A nurse is counseling an older adult who describes having difficulty with several issues. Which of the following problems verbalized by the client should the nurse identify as the priority?
- A. "I spent my whole life dreaming about retirement, and now I wish I had my job back."
- B. "It's been so stressful for me to have to depend on my child to help around the house."
- C. "I just heard my friend Al die. That's the third one in 3 months."
- D. "I keep forgetting which medications I have taken during the day."
Correct Answer: C
Rationale: The correct answer is C. The statement expressing the loss of friends is the priority issue as it indicates potential grief and emotional distress. Losing multiple friends within a short period can have a profound impact on an older adult's emotional well-being. Option A expresses regret but does not indicate an immediate emotional crisis. Option B focuses on stress related to dependence, which is important but not as urgent as coping with loss. Option D highlights a memory concern, which is significant but does not address the emotional impact of loss.
A nurse on a medical-surgical unit is receiving a change-of-shift report for four clients. Which of the following clients should the nurse see first?

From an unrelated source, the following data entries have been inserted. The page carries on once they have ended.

(** C1: let any number of calls be outstanding and let one response per
    call arrive, in whatever order.  The listener takes them all and
    goes on waiting; the response whose ["id"] is [n] finishes the
    future of the call issued with id [n], which is what that call's
    [execute] resumes with; no other future is written; and the outcome
    is the same for every order of arrival. *)
Theorem responses_reach_their_calls rs w :
  wf w →
  is_Some (ws (client w)) →
  Forall (λ r, r.2 !! "id" = Some (JInt (call_id r.1)) ∧ outstanding r.1 w) rs →
  NoDup ((λ r, call_id r.1) <$> rs) →
  snd (_listen (frames rs) w) = Waiting ∧
  (∀ r, r ∈ rs →
     futures (fst (_listen (frames rs) w)) !! call_future r.1 =
       Some (Finished (JObj r.2)) ∧
     execute_outcome r.1 (fst (_listen (frames rs) w)) =
       Some (execute_finish (JObj r.2))) ∧
  (∀ i, i ∉ (λ r, call_future r.1) <$> rs →
     futures (fst (_listen (frames rs) w)) !! i = futures w !! i) ∧
  (∀ rs', rs' ≡ₚ rs → _listen (frames rs') w = _listen (frames rs) w).
Proof.
  intros Hw Hws Hall Hnd.
  destruct (listen_responses rs w Hw Hall Hnd) as (store & Hrun & Hlen & Hdone & Hrest).
  rewrite !_listen_connected, Hrun by done. cbn [fst snd futures].
  split; [done|]. split; [|split; [done|]].
  - intros r Hr. split; [by apply Hdone|].
    unfold execute_outcome. cbn [futures]. by rewrite (Hdone r Hr).
  - intros rs' Hperm. rewrite _listen_connected by done.
    destruct (listen_responses rs' w Hw) as (store' & Hrun' & Hlen' & Hdone' & Hrest').
    { by rewrite Hperm. }
    { by rewrite Hperm. }
    rewrite Hrun'. do 2 f_equal. apply list_eq. intros i.
    destruct (decide (i ∈ (λ r, call_future r.1) <$> rs)) as [Hi|Hi].
    + apply list_elem_of_fmap in Hi as (r & -> & Hr).
      rewrite (Hdone r Hr). apply Hdone'. by rewrite Hperm.
    + rewrite (Hrest i Hi). apply Hrest'. by rewrite Hperm.
Qed.

(** ** The end of the connection *)

Lemma listen_loop_app pre post w :
  listen_loop (pre ++ post) w =
  match listen_loop pre w with
  | (w1, Waiting) => listen_loop post w1
  | ended => ended
  end.
Proof.
  revert w. induction pre as [|[msg| |] pre IH]; intros w; simpl; try done.
  destruct (on_message msg w) as [w' [[]|e]]; [apply IH|done].
Qed.

(** The listener writes futures only: the table stays as it is. *)
Lemma listen_loop_table stream w :
  pending_requests (client (fst (listen_loop stream w))) =
  pending_requests (client w).
Proof.
  revert w. induction stream as [|[msg| |] stream IH]; intros w; simpl; try done.
  pose proof (on_message_client msg w) as Hc.
  destruct (on_message msg w) as [w' [[]|e]]; simpl in *.
  - by rewrite IH, Hc.
  - by rewrite Hc.
Qed.



(** ** Frames without a waiting call, and frames that are not routed *)

(** A response whose id is not in the table is let go: nothing changes
    and the loop goes on. *)
Lemma on_message_unknown_id fields n w :
  fields !! "id" = Some (JInt n) →
  pending_requests (client w) !! n = None →
  on_message (Encoded (JObj fields)) w = (w, Ok tt).
Proof. intros Hid Hn. by rewrite (on_message_response _ _ _ Hid), Hn. Qed.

- A. A client who has new onset of dyspnea 24 hours after a total hip arthroplasty
- B. A client who has acute abdominal pain rated 4 on a scale from 0 to 10
- C. A client who has a UTI and low-grade fever
- D. A client who has pneumonia and an oxygen saturation of 96%
Correct Answer: A
Rationale: The nurse should see the client who has new onset of dyspnea 24 hours after a total hip arthroplasty first. New onset of dyspnea, especially after surgery, can indicate a serious complication such as a pulmonary embolism or deep vein thrombosis. It is essential to assess this client promptly to rule out potentially life-threatening conditions. Acute abdominal pain, a UTI with low-grade fever, and pneumonia with an oxygen saturation of 96% are important issues but do not indicate the urgency and potential severity of a post-operative complication like pulmonary embolism or deep vein thrombosis.

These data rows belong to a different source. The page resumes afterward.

Definition set_rbx (state : State) (v : Z) : State :=
  {| gpr := {| rax := rax (gpr state); rbx := mkReg v;
               rcx := rcx (gpr state); rdx := rdx (gpr state);
               gpr_others := gpr_others (gpr state) |};
     state_others := state_others state |}.

Definition set_rcx (state : State) (v : Z) : State :=
  {| gpr := {| rax := rax (gpr state); rbx := rbx (gpr state);
               rcx := mkReg v; rdx := rdx (gpr state);
               gpr_others := gpr_others (gpr state) |};
     state_others := state_others state |}.

Definition set_rdx (state : State) (v : Z) : State :=
  {| gpr := {| rax := rax (gpr state); rbx := rbx (gpr state);
               rcx := rcx (gpr state); rdx := mkReg v;
               gpr_others := gpr_others (gpr state) |};
     state_others := state_others state |}.

(** Lines 21-29, [DEF_SEM(CPUID)]: a function of the memory pointer and the
    state by reference, returning the memory pointer. *)
Definition CPUID (memory : Memory) (state : State) : Memory * State :=
  let result :=
    asCPUIDResult
      (__remill_cpuid memory (dword (rax (gpr state)))
         (dword (rcx (gpr state)))) in
  let state := set_rax state (eax result) in
  let state := set_rbx state (ebx result) in
  let state := set_rcx state (ecx result) in
  let state := set_rdx state (edx result) in
  (memory, state).

End Cpuid.

Arguments rax {OtherRegisters} g.
Arguments rbx {OtherRegisters} g.
Arguments rcx {OtherRegisters} g.
Arguments rdx {OtherRegisters} g.
Arguments gpr_others {OtherRegisters} g.
Arguments gpr {OtherRegisters OtherState} s.
Arguments state_others {OtherRegisters OtherState} s.
Arguments CPUID {Memory OtherRegisters OtherState} __remill_cpuid memory state.

(** The condition under which no renaming of the loop can land on the name
    [n]: no global variable of the patch has a suffixed name that [n]
    starts with. *)
Definition clearOfRenames (patch : IRModule) (n : string) : bool :=
  forallb (fun g => negb (String.prefix (original (getName g)) n))
    (globals patch).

A client is being discharged with a prescription for digoxin (Lanoxin). Which of the following instructions should the nurse include in the discharge teaching?

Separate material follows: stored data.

(** * api/predict.py: the prediction request handler

    A shallow embedding of [Handler.process_prediction_request] and
    [Handler.generate_predictions] of [src/api/predict.py], and the
    properties of the request validation, the calendar sequence, the
    per-period failure isolation and the price statistics.

    Python values are modelled as the interpreter has them (CPython 3.11,
    where the builtins differ between versions): [int] as [Z],
    [float] as IEEE 754 binary64 (Rocq's primitive [float]), [str] as
    [string] (one character per code point below 256), [dict] with string
    keys as [gmap string _], [None] as a constructor of its own or as
    [option].  Exceptions are a result type; the collaborator
    [model.predict_single_item] and the clock are explicit. *)

From Stdlib Require Import ZArith Floats String Ascii DecimalString List Bool Lia.
From Stdlib Require DecimalPos.
From stdpp Require Import base strings gmap list.

#[local] Set Warnings "-register-all,-inexact-float".
#[local] Open Scope Z_scope.

(** ** Python primitives *)

Module Py.

(** Exceptions, by the classes the handler distinguishes. [str(e)] is the
    message. *)
Inductive exn_class : Set :=
| AttributeError | ValueError | TypeError | OverflowError | OtherException.

Record exn : Set := mkExn { cls : exn_class; msg : string }.

Inductive res (A : Type) : Type :=
| Ok (a : A)
| Raise (e : exn).
Arguments Ok {A} a.
Arguments Raise {A} e.

Definition bind {A B : Type} (m : res A) (k : A -> res B) : res B :=
  match m with
  | Ok a => k a
  | Raise e => Raise e
  end.

(** What [json.loads] produces. *)
Inductive value : Type :=
| VNone
| VBool (b : bool)
| VInt (z : Z)
| VFloat (f : float)
| VStr (s : string)
| VList (l : list value)
| VDict (d : gmap string value).

Definition type_name (v : value) : string :=
  match v with
  | VNone => "NoneType"
  | VBool _ => "bool"
  | VInt _ => "int"
  | VFloat _ => "float"
  | VStr _ => "str"
  | VList _ => "list"
  | VDict _ => "dict"
  end.

Definition no_attribute (v : value) (attr : string) : exn :=
  mkExn AttributeError
    ("'" +:+ type_name v +:+ "' object has no attribute '" +:+ attr +:+ "'").

(** [data.get(key, default)]: only a dict has the method. *)
Definition get (data : value) (key : string) (default : value) : res value :=
  match data with
  | VDict d => Ok (match d !! key with Some v => v | None => default end)
  | _ => Raise (no_attribute data "get")
  end.

(** [str.isspace] on the code points below 256. *)
Definition isspace (c : ascii) : bool :=
  let n := N_of_ascii c in
  ((9 <=? n) && (n <=? 13) || (28 <=? n) && (n <=? 32)
   || (n =? 133) || (n =? 160))%N.

Fixpoint lstrip (s : string) : string :=
  match s with
  | EmptyString => EmptyString
  | String c s' => if isspace c then lstrip s' else s
  end.

Fixpoint rstrip (s : string) : string :=
  match s with
  | EmptyString => EmptyString
  | String c s' =>
      match rstrip s' with
      | EmptyString => if isspace c then EmptyString else String c EmptyString
      | r => String c r
      end
  end.

Definition str_strip (s : string) : string := lstrip (rstrip s).

(** [v.strip()]: only a str has the method. *)
Definition strip (v : value) : res string :=
  match v with
  | VStr s => Ok (str_strip s)
  | _ => Raise (no_attribute v "strip")
  end.

(** Truthiness of a str: [not s] is [true] exactly on the empty string. *)
Definition str_truthy (s : string) : bool :=
  match s with
  | EmptyString => false
  | String _ _ => true
  end.

Definition len {A : Type} (l : list A) : Z := Z.of_nat (length l).

(** [range(n)] *)
Definition range (n : Z) : list Z := map Z.of_nat (seq 0 (Z.to_nat n)).

(** [sep.join(l)] *)
Fixpoint join (sep : string) (l : list string) : string :=
  match l with
  | [] => ""
  | [s] => s
  | s :: rest => s +:+ sep +:+ join sep rest
  end.

(** [str(n)] of an int. *)
Definition str_of_int (n : Z) : string := NilZero.string_of_int (Z.to_int n).

Fixpoint zeros (n : nat) : string :=
  match n with
  | O => ""
  | S n' => String "0" (zeros n')
  end.

(** [f"{n:02d}"]: sign first, then zeros up to a total width of 2. *)
Definition format_02d (n : Z) : string :=
  let digits := str_of_int (Z.abs n) in
  let sign := if n <? 0 then "-" else "" in
  sign +:+ zeros (2 - String.length sign - String.length digits) +:+ digits.

(** *** [int(x)] *)

Definition digit_of (c : ascii) : option Z :=
  let n := N_of_ascii c in
  if ((48 <=? n) && (n <=? 57))%N then Some (Z.of_N n - 48) else None.

(** Decimal digits, with single underscores allowed between two digits. *)
Fixpoint int_digits (acc : Z) (after_digit : bool) (s : string) : option Z :=
  match s with
  | EmptyString => if after_digit then Some acc else None
  | String c s' =>
      match digit_of c with
      | Some d => int_digits (10 * acc + d) true s'
      | None =>
          if Ascii.eqb c "_" && after_digit then int_digits acc false s'
          else None
      end
  end.

(** The whitespace [int] skips around the digits, on the code points below
    256: the ASCII ones it tests itself (tab to carriage return, space), and
    the two others that are blanks for Unicode (U+0085, U+00A0), which reach
    it as spaces.  U+001C to U+001F, which [str.strip] removes, are not
    skipped. *)
Definition int_isspace (c : ascii) : bool :=
  let n := N_of_ascii c in
  ((9 <=? n) && (n <=? 13) || (n =? 32) || (n =? 133) || (n =? 160))%N.

Fixpoint lstrip_with (space : ascii -> bool) (s : string) : string :=
  match s with
  | EmptyString => EmptyString
  | String c s' => if space c then lstrip_with space s' else s
  end.

Fixpoint rstrip_with (space : ascii -> bool) (s : string) : string :=
  match s with
  | EmptyString => EmptyString
  | String c s' =>
      match rstrip_with space s' with
      | EmptyString => if space c then EmptyString else String c EmptyString
      | r => String c r
      end
  end.

(** The digits of a text, underscores apart. *)
Fixpoint digit_count (s : string) : nat :=
  match s with
  | EmptyString => O
  | String c s' =>
      match digit_of c with
      | Some _ => S (digit_count s')
      | None => digit_count s'
      end
  end.

(** The limit of [int] on the digits of a text, as the interpreter sets it
    by default. *)
Definition max_str_digits : nat := 4300.

(** The digits after the sign: refused beyond the limit. *)
Definition int_body (s : string) : option Z :=
  if (max_str_digits <? digit_count s)%nat then None
  else int_digits 0 false s.

(** [int(s)] of a str, base 10: surrounding whitespace, an optional sign,
    then the digits. *)
Definition int_of_str (s : string) : option Z :=
  match lstrip_with int_isspace (rstrip_with int_isspace s) with
  | String "-" s' => Z.opp <$> int_body s'
  | String "+" s' => int_body s'
  | s' => int_body s'
  end.

(** [int(f)] of a float truncates toward zero; NaN and the infinities
    raise, each with its own class. *)
Definition int_of_float (f : float) : res Z :=
  match Prim2SF f with
  | S754_nan => Raise (mkExn ValueError "cannot convert float NaN to integer")
  | S754_infinity _ =>
      Raise (mkExn OverflowError "cannot convert float infinity to integer")
  | S754_zero _ => Ok 0
  | S754_finite s m e =>
      let a := Z.shiftl (Zpos m) e in
      Ok (if s then - a else a)
  end.

(** The messages of the [ValueError] and [TypeError] of [int] are never
    observed: the handler replaces them by a text of its own. *)
Definition int (v : value) : res Z :=
  match v with
  | VInt z => Ok z
  | VBool b => Ok (if b then 1 else 0)
  | VFloat f => int_of_float f
  | VStr s =>
      match int_of_str s with
      | Some z => Ok z
      | None => Raise (mkExn ValueError "invalid literal for int() with base 10")
      end
  | VNone | VList _ | VDict _ =>
      Raise (mkExn TypeError "int() argument must be a string or a real number")
  end.

(** *** [float] arithmetic *)

(** [float(n)] of an int: the nearest binary64, ties to even; an int
    beyond the range raises. *)
Definition float_of_int (z : Z) : res float :=
  let f := SF2Prim (binary_normalize prec emax z 0 false) in
  if is_infinity f
  then Raise (mkExn OverflowError "int too large to convert to float")
  else Ok f.

(** The same conversion where it cannot overflow (a small int operand of a
    mixed [int]/[float] operation). *)
Definition to_float (z : Z) : float :=
  SF2Prim (binary_normalize prec emax z 0 false).

(** The integer nearest to [m * 2^e], ties to even, for [m >= 0]. *)
Definition round_half_even (m e : Z) : Z :=
  if 0 <=? e then m * 2 ^ e
  else
    let d := 2 ^ (- e) in
    let q := m / d in
    let r := m mod d in
    match 2 * r ?= d with
    | Lt => q
    | Gt => q + 1
    | Eq => if Z.even q then q else q + 1
    end.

- A. Take your pulse daily before taking this medication.
- B. Take an extra dose if you miss a dose of this medication.
- C. Take this medication with food.
- D. Avoid eating foods high in potassium while taking this medication.
Correct Answer: A
Rationale: The correct answer is A: 'Take your pulse daily before taking this medication.' It is essential for clients taking digoxin to monitor their pulse daily to detect bradycardia, a potential side effect. Choice B is incorrect because clients should never take an extra dose if a dose is missed; they should take the missed dose as soon as remembered unless it is close to the time for the next dose. Choice C is incorrect because digoxin is preferably taken with food to minimize gastrointestinal side effects. Choice D is incorrect because digoxin itself can cause low potassium levels, so avoiding potassium-rich foods is not necessary.